▶ [TASK OBJECTIVE]:
Which lines of the entries below run from the one holding "(** ** The template *)" to the one holding "r.1) (read_pointers m).", inclusive? Set down exactly those lines and no others.

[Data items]
Content starts

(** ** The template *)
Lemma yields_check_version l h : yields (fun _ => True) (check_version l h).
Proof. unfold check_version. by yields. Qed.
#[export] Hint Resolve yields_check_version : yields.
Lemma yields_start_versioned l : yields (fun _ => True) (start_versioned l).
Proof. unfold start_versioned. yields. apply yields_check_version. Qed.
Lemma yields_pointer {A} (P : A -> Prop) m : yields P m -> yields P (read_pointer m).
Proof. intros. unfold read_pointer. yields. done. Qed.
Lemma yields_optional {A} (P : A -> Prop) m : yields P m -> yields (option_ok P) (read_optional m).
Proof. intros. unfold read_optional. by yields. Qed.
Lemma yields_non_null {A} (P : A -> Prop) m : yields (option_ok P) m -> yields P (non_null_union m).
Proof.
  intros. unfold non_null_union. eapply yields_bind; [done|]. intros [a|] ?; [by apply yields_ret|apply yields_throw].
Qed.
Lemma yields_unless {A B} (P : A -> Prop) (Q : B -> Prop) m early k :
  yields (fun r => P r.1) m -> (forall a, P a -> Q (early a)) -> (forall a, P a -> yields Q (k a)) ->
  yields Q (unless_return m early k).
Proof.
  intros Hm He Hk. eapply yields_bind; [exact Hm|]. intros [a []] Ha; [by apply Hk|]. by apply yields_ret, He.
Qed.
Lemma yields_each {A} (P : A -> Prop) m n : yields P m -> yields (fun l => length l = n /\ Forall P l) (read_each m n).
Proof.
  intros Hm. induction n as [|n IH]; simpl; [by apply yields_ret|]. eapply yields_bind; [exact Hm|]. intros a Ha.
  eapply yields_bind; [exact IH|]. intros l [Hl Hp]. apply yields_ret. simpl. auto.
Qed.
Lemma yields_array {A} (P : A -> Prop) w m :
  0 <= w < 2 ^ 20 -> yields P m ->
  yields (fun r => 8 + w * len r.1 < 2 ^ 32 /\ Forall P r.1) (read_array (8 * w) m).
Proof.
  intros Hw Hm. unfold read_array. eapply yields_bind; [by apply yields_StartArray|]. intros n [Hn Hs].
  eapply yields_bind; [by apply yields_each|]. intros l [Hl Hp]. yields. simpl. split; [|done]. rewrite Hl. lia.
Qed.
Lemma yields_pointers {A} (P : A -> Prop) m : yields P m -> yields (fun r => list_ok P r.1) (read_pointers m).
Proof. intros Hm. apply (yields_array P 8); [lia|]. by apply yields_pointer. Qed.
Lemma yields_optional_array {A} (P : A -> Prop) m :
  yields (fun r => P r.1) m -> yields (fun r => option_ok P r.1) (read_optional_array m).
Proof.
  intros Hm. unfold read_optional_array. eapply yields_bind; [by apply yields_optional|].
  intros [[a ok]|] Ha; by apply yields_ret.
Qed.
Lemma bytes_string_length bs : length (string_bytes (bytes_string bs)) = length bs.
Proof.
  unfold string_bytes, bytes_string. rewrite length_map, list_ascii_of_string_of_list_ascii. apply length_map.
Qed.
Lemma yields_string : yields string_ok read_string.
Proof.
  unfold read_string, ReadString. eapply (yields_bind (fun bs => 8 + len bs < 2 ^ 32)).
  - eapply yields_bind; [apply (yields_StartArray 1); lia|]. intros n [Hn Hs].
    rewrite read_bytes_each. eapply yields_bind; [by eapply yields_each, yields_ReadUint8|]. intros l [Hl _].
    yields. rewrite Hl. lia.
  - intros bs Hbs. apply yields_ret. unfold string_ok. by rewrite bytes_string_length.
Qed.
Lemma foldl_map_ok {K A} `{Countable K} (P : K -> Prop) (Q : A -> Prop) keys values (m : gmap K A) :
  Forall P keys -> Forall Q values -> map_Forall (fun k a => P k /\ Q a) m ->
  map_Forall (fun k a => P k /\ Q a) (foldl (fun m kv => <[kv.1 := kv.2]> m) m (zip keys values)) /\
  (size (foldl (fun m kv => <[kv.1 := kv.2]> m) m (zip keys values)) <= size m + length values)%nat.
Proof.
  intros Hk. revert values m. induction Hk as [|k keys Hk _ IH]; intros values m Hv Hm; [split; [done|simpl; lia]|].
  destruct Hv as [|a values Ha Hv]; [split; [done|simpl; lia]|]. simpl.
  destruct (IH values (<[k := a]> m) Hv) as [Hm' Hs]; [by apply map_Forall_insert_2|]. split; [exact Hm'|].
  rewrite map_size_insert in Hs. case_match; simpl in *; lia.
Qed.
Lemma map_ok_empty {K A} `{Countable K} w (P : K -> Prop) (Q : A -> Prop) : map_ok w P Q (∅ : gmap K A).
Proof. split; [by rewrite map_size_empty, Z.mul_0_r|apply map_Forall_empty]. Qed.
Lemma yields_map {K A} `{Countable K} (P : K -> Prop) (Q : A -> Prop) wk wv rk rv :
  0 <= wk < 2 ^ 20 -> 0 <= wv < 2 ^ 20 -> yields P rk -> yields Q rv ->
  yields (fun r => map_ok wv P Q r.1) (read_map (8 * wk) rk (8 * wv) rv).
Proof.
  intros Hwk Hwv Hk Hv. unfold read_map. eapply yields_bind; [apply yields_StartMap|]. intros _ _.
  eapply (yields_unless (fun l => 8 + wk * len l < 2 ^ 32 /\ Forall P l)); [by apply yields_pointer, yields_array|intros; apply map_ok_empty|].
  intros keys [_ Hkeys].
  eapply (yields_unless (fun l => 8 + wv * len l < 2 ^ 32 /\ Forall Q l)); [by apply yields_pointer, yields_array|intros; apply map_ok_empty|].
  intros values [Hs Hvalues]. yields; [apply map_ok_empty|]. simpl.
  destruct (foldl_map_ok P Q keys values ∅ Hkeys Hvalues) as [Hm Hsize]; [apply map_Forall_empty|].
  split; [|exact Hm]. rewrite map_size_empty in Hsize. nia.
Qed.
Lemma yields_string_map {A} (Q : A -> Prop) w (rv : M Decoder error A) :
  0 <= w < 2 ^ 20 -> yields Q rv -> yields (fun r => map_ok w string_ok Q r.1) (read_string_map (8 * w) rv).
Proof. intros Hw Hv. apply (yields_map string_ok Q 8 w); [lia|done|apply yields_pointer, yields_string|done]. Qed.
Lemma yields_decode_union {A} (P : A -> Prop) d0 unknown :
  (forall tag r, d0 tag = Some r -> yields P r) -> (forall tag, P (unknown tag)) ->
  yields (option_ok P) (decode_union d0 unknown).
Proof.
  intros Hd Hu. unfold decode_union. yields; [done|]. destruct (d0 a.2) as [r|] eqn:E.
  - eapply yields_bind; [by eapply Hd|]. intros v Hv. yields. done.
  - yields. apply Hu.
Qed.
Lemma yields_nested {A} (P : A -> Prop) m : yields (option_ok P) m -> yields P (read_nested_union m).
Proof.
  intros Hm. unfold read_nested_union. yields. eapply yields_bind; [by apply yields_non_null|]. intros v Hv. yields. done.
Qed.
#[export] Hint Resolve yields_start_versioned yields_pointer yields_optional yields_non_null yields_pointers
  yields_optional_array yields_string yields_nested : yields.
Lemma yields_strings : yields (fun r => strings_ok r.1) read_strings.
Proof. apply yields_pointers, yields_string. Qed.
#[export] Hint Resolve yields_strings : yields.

Content ends
Content starts

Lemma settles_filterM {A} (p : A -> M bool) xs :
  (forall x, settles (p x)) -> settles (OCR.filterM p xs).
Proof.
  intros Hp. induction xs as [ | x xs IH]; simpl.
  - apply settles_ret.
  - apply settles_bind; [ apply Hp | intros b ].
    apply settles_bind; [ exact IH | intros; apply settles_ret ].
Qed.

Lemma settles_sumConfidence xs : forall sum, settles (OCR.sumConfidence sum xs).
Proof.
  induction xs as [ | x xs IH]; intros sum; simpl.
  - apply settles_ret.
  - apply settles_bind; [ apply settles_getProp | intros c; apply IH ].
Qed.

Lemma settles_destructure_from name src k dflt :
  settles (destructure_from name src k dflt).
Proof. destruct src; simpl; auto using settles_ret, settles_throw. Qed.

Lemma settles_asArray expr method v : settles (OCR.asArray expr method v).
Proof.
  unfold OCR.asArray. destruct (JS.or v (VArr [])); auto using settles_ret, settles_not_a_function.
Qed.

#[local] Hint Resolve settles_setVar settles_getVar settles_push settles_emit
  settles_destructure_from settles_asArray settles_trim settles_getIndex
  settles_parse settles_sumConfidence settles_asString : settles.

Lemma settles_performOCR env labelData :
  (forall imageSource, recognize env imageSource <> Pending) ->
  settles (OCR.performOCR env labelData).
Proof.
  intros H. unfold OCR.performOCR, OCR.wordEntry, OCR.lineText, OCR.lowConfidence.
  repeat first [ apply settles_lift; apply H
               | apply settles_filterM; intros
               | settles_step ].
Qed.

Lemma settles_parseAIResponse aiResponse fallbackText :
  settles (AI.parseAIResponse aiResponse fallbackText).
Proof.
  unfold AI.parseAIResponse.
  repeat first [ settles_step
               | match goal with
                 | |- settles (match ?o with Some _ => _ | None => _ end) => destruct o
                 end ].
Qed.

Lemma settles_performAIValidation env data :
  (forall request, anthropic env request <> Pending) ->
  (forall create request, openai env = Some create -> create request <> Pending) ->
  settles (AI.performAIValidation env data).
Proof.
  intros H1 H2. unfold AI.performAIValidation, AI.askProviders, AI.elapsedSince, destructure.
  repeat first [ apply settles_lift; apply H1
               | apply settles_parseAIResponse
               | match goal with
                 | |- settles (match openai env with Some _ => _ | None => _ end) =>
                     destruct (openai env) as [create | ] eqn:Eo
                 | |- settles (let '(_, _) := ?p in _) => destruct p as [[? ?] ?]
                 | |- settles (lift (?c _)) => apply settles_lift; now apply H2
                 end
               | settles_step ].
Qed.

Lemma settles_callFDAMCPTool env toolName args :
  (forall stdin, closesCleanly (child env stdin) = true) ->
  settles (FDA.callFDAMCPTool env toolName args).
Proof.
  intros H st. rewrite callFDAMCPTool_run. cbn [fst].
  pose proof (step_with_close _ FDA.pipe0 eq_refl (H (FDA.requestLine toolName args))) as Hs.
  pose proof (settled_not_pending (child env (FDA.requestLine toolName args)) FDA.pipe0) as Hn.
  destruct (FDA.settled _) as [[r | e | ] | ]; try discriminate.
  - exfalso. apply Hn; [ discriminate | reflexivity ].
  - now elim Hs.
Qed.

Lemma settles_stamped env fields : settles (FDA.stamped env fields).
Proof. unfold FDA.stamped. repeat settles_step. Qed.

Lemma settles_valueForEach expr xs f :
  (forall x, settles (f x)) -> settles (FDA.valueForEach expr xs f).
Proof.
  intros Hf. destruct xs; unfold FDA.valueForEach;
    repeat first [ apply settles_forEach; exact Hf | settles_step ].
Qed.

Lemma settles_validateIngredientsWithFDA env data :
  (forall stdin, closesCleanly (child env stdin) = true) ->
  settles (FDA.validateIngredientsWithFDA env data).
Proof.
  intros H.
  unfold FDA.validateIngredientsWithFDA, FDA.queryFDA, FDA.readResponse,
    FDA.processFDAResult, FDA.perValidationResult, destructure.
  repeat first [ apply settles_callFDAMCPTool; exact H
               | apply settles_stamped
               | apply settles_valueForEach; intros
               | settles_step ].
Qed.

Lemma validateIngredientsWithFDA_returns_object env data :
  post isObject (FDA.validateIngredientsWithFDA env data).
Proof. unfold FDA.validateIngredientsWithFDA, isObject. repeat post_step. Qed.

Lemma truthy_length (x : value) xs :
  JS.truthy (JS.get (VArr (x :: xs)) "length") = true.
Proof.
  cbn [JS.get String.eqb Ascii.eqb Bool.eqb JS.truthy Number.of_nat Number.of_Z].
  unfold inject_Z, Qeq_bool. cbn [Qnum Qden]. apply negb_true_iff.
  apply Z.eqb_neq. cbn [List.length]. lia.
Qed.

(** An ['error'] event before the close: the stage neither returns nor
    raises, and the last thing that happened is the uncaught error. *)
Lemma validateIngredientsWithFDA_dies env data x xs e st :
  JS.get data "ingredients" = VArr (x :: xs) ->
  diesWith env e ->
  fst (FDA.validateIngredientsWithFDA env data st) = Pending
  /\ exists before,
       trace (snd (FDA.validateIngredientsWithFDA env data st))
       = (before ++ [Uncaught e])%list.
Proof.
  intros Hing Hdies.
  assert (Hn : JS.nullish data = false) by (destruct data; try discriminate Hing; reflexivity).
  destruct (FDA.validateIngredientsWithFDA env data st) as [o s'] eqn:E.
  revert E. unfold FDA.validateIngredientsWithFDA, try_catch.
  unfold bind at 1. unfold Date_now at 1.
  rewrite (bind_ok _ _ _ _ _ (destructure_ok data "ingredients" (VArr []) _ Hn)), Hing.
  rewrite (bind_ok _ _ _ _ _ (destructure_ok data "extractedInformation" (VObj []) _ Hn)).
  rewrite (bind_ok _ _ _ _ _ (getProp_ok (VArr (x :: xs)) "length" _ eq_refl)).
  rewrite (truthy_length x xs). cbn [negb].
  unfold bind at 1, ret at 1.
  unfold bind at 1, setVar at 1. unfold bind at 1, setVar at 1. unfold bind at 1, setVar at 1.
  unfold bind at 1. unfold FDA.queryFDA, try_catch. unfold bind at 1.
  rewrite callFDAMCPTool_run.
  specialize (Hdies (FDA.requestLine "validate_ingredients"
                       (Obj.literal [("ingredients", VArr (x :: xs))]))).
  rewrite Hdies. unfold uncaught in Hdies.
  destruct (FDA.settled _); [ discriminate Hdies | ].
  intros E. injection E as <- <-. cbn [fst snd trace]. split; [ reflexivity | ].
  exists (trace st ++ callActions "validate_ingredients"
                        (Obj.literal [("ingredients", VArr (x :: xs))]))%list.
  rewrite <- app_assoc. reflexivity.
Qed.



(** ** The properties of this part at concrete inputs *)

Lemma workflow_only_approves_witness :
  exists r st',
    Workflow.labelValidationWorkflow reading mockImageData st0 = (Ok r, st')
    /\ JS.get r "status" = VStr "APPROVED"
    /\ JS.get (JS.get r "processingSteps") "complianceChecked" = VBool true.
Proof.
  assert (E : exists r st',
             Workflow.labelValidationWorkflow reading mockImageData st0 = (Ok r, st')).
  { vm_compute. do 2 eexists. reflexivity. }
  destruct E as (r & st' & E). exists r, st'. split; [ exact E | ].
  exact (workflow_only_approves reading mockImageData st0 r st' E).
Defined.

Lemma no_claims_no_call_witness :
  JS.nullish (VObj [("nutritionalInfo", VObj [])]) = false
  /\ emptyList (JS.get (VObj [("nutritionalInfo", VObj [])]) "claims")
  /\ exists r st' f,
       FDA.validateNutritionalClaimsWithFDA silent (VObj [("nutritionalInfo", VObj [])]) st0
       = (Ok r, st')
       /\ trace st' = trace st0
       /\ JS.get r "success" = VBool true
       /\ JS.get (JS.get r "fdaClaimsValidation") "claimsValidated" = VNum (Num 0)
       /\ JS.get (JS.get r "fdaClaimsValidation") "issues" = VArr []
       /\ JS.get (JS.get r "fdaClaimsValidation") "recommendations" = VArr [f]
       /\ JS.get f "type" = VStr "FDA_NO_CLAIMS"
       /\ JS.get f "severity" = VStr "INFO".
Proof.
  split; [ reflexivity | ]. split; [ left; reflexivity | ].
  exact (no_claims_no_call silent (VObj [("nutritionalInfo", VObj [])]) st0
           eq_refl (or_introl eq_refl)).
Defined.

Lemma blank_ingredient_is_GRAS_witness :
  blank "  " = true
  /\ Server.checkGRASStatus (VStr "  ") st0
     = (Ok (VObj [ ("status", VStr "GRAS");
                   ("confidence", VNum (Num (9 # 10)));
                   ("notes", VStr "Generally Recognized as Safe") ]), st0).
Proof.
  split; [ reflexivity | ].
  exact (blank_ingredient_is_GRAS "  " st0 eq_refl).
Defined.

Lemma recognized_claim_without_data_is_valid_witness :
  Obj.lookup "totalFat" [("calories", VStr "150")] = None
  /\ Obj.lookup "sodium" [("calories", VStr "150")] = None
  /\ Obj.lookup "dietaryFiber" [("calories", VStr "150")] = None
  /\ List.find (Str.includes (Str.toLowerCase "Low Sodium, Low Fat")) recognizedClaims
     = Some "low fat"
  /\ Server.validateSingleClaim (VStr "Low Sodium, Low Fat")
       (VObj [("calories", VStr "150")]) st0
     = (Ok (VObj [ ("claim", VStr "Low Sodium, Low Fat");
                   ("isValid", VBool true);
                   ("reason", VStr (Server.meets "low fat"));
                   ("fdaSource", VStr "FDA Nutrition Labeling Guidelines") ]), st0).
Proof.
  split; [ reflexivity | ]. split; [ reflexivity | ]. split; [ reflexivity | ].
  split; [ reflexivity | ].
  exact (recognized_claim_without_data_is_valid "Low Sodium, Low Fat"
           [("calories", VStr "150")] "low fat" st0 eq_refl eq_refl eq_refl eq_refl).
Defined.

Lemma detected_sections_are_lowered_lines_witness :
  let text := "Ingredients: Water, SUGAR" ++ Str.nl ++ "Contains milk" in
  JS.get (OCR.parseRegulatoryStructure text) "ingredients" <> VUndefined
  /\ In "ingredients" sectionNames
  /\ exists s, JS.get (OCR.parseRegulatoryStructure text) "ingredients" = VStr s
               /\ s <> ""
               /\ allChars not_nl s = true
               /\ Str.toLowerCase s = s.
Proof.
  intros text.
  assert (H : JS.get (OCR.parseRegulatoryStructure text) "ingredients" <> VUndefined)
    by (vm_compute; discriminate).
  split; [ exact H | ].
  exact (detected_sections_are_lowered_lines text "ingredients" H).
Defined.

Content ends
Content starts

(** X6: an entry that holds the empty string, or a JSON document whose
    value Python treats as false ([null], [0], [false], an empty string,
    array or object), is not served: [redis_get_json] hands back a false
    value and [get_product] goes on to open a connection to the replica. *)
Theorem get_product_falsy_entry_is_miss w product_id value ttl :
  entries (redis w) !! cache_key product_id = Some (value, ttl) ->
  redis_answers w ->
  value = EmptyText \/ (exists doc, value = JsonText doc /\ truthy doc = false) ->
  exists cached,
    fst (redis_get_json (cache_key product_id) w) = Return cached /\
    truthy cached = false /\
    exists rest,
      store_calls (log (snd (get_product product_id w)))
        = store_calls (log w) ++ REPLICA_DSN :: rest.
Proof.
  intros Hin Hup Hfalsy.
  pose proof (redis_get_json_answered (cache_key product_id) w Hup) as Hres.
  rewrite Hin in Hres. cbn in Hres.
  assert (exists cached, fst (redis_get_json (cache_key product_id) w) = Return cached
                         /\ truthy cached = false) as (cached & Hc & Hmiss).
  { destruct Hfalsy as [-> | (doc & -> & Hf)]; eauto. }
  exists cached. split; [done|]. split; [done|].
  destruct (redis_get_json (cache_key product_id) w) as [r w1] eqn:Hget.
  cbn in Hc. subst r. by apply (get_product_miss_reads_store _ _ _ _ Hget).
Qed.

Content ends

▶ [FINISHED TASK]:
(** ** The template *)
Lemma yields_check_version l h : yields (fun _ => True) (check_version l h).
Proof. unfold check_version. by yields. Qed.
#[export] Hint Resolve yields_check_version : yields.
Lemma yields_start_versioned l : yields (fun _ => True) (start_versioned l).
Proof. unfold start_versioned. yields. apply yields_check_version. Qed.
Lemma yields_pointer {A} (P : A -> Prop) m : yields P m -> yields P (read_pointer m).
Proof. intros. unfold read_pointer. yields. done. Qed.
Lemma yields_optional {A} (P : A -> Prop) m : yields P m -> yields (option_ok P) (read_optional m).
Proof. intros. unfold read_optional. by yields. Qed.
Lemma yields_non_null {A} (P : A -> Prop) m : yields (option_ok P) m -> yields P (non_null_union m).
Proof.
  intros. unfold non_null_union. eapply yields_bind; [done|]. intros [a|] ?; [by apply yields_ret|apply yields_throw].
Qed.
Lemma yields_unless {A B} (P : A -> Prop) (Q : B -> Prop) m early k :
  yields (fun r => P r.1) m -> (forall a, P a -> Q (early a)) -> (forall a, P a -> yields Q (k a)) ->
  yields Q (unless_return m early k).
Proof.
  intros Hm He Hk. eapply yields_bind; [exact Hm|]. intros [a []] Ha; [by apply Hk|]. by apply yields_ret, He.
Qed.
Lemma yields_each {A} (P : A -> Prop) m n : yields P m -> yields (fun l => length l = n /\ Forall P l) (read_each m n).
Proof.
  intros Hm. induction n as [|n IH]; simpl; [by apply yields_ret|]. eapply yields_bind; [exact Hm|]. intros a Ha.
  eapply yields_bind; [exact IH|]. intros l [Hl Hp]. apply yields_ret. simpl. auto.
Qed.
Lemma yields_array {A} (P : A -> Prop) w m :
  0 <= w < 2 ^ 20 -> yields P m ->
  yields (fun r => 8 + w * len r.1 < 2 ^ 32 /\ Forall P r.1) (read_array (8 * w) m).
Proof.
  intros Hw Hm. unfold read_array. eapply yields_bind; [by apply yields_StartArray|]. intros n [Hn Hs].
  eapply yields_bind; [by apply yields_each|]. intros l [Hl Hp]. yields. simpl. split; [|done]. rewrite Hl. lia.
Qed.
Lemma yields_pointers {A} (P : A -> Prop) m : yields P m -> yields (fun r => list_ok P r.1) (read_pointers m).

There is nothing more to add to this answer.